Republic v City Printing Works (K) Ltd, Chairman Business Premises Rent Tribunal , Chief Magistrate’s Court & Attorney General Ex-parte Francis Komu Gitau [2016] KEHC 7423 (KLR)
Full Case Text
REPUBLIC OF KENYA
IN THE HIGH COURT OF KENYA AT NAIROBI
JUDICIAL REVIEW DIVISION
JR CASE NO. 136 OF 2015
REPUBLIC ……………………………………………….......………..APPLICANT
VERSUS
CITY PRINTING WORKS (K) LTD………………………....….1ST RESPONDENT
CHAIRMAN BUSINESS PREMISES RENT TRIBUNAL…...2ND T RESPONDENT
CHIEF MAGISTRATE’S COURT…………………….…….......3RD RESPONDENT
ATTORNEY GENERAL ………………………………..….....…4TH RESPONDENT
EX-PARTE FRANCIS KOMU GITAU
JUDGEMENT
1. Upon obtaining the leave of the Court to commence these judicial review proceedings, the ex-parte Applicant Francis Komu Gitau t/a Bomas Motor Mart filed the notice of motion dated 27th April, 2015 seeking orders as follows:
“1. That the application herein be certified urgent and be beard ex parte without serving any notice to the respondents herein in the 1st instance.
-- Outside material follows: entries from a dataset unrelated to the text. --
(* ===== verification/UaTheorems.v ===== *)
(** * Theorems of dialogs and of the user agent

    Sequence numbers and headers of the requests of a dialog, the agreement of the
    two ends of a call, what an incoming BYE can do, and the packets that make the
    agent panic. *)

From S2P Require Import Prelude GoStrings Params Uri Headers HeadersMap Message Net Transport Ids Transaction Proc Dialog Digest Ua.

(** ** Requests of a dialog *)

(** A request that belongs to a dialog. *)
Definition in_dialog (d : Dialog) (r : Request) : Prop :=
  callid_of (Req_headers r) = d_CallID d ∧ Tag (from_of (Req_headers r)) = LocalTag d ∧
  Tag (to_of (Req_headers r)) = RemoteTag d ∧ Some (Req_Uri r) = request_uri d ∧
  Headers_Values (Req_headers r) "Route" = map Uri_String (reverse (RouteSet d)).

Lemma CreateRequest_in_dialog d m ct body d' req :
  RemoteTag d ≠ [] → CreateRequest d m ct body = Ret (Ok (d', req)) →
  in_dialog d req ∧ cseq_of (Req_headers req) = Some (mkCSeq ((LocalSeq d + 1) mod 2 ^ 32) m).
Proof.
  intros Ht H. apply CreateRequest_inv in H as (_ & -> & from & to & uri & _ & _ & Hu & _ & Hr & _ & H).
  destruct H as (H1 & H2 & H3 & H4 & H5). unfold in_dialog.
  by rewrite H2, H3, H4, H5, Hu, Hr, Tag_set_local, Tag_set_remote.
Qed.

(** C29: the requests a live dialog creates, one after the other, all succeed; they
    carry consecutive 32-bit sequence numbers, no two alike within 2^32 of them,
    the Call-ID and tags of the dialog, and its route set from last to first; only
    the dialog's own sequence number changes. *)
Theorem dialog_requests (d : Dialog) (from to : Address) (l : list (Method * str * option str)) :
  d_State d ≠ DialogTerminated → Local d = Some from → Remote d = Some to → RemoteTag d ≠ [] →
  ∃ d' reqs, CreateRequests d l = Ret (Ok (d', reqs)) ∧
    d' = with_LocalSeq (LocalSeq d') d ∧
    map (λ r, cseq_of (Req_headers r)) reqs =
      zip_with (λ n x, Some (mkCSeq n x.1.1)) (next_seqs (LocalSeq d) (length l)) l ∧
    Forall (in_dialog d) reqs ∧
    ((Z.of_nat (length l) ≤ 2 ^ 32)%Z → NoDup (next_seqs (LocalSeq d) (length l))).
Proof.
  intros Hs Hl Hr Ht. revert d Hs Hl Hr Ht. induction l as [|[[m ct] body] l IH]; intros d Hs Hl Hr Ht.
  - exists d, []. split_and!; [done|by destruct d|done|constructor|constructor].
  - destruct (CreateRequest_ok d m ct body Hs) as [req Hreq]; [by eexists..|].
    destruct (CreateRequest_in_dialog _ _ _ _ _ _ Ht Hreq) as [Hin Hc].
    destruct (IH (with_LocalSeq ((LocalSeq d + 1) mod 2 ^ 32) d)) as (d' & reqs & E & Ed & Ec & Ef & _); [done..|].
    exists d', (req :: reqs). cbn [CreateRequests]. rewrite Hreq, E.
    split_and!; [done|by rewrite Ed| |by constructor|apply next_seqs_NoDup].
    cbn [length map]. rewrite next_seqs_S. cbn [zip_with fst]. by rewrite Hc, Ec.
Qed.

Definition ua_ex_uri (user host : str) : Uri := mkUri "sip" user [] host 5060 None None.
Definition ua_ex_address (user host : str) : Address := mkAddress [] false (Some (ua_ex_uri user host)) None.

Definition ex_dialog : Dialog :=
  mkDialog "c1" "a" "b" (Some (ua_ex_address "alice" "10.0.0.1")) (Some (ua_ex_address "bob" "10.0.0.2"))
    None [Some (ua_ex_uri [] "p1"); Some (ua_ex_uri [] "p2")] DialogConfirmed (2 ^ 32 - 1) 0.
That the court do declare that the 2nd Respondent acted in abuse of its powers, irrationally, unprocedurally and in breach of rules of natural justice in issuing the 1st Respondent with ex parte order pursuant to the 1st Respondent’s Application dated 10th March, 2015 despite having stayed the applicant’s orders issued on 2nd March 2015 vide the 1st Respondent’s application dated 6th March 2015 and ordering inter partes hearing for the 1st Respondent’s both applications on 13th April 2015.
That the court do declare that the 2nd Respondent acted illegally, in abuse of its powers, ultra vires, irrationally, unprocedurally and in breach of rules of natural justice in ordering reconstruction of file number 147 of 2015, entertaining the application of the 1st Respondent and consequently issuing orders therein despite a clear order by a Superior Court transferring the said file through the orders of 1st April 2015 of the Chief Magistrates Court in RTC NO. 10 of 2015.
That the court do declare that the 3rd Respondent acted illegally, in abuse of its powers, ultra vires, irrationally, unprocedurally and in breach of rules of natural justice in ordering transfer of BPTR Case No. 147/2015 through the orders of 1st April 2015 of the Chief Magistrates Court RTC NO. 10 of 2015.
That the court do declare that the 1st Respondent and/or its agents acted illegally, in abuse of its powers, ultra vires, irrationally, unprocedurally and in breach of rules of natural justice in evicting, carting away the applicant’s good and/or tools of trade on the 23rd January 2015 and on the 9th April 2015 despite having received rent.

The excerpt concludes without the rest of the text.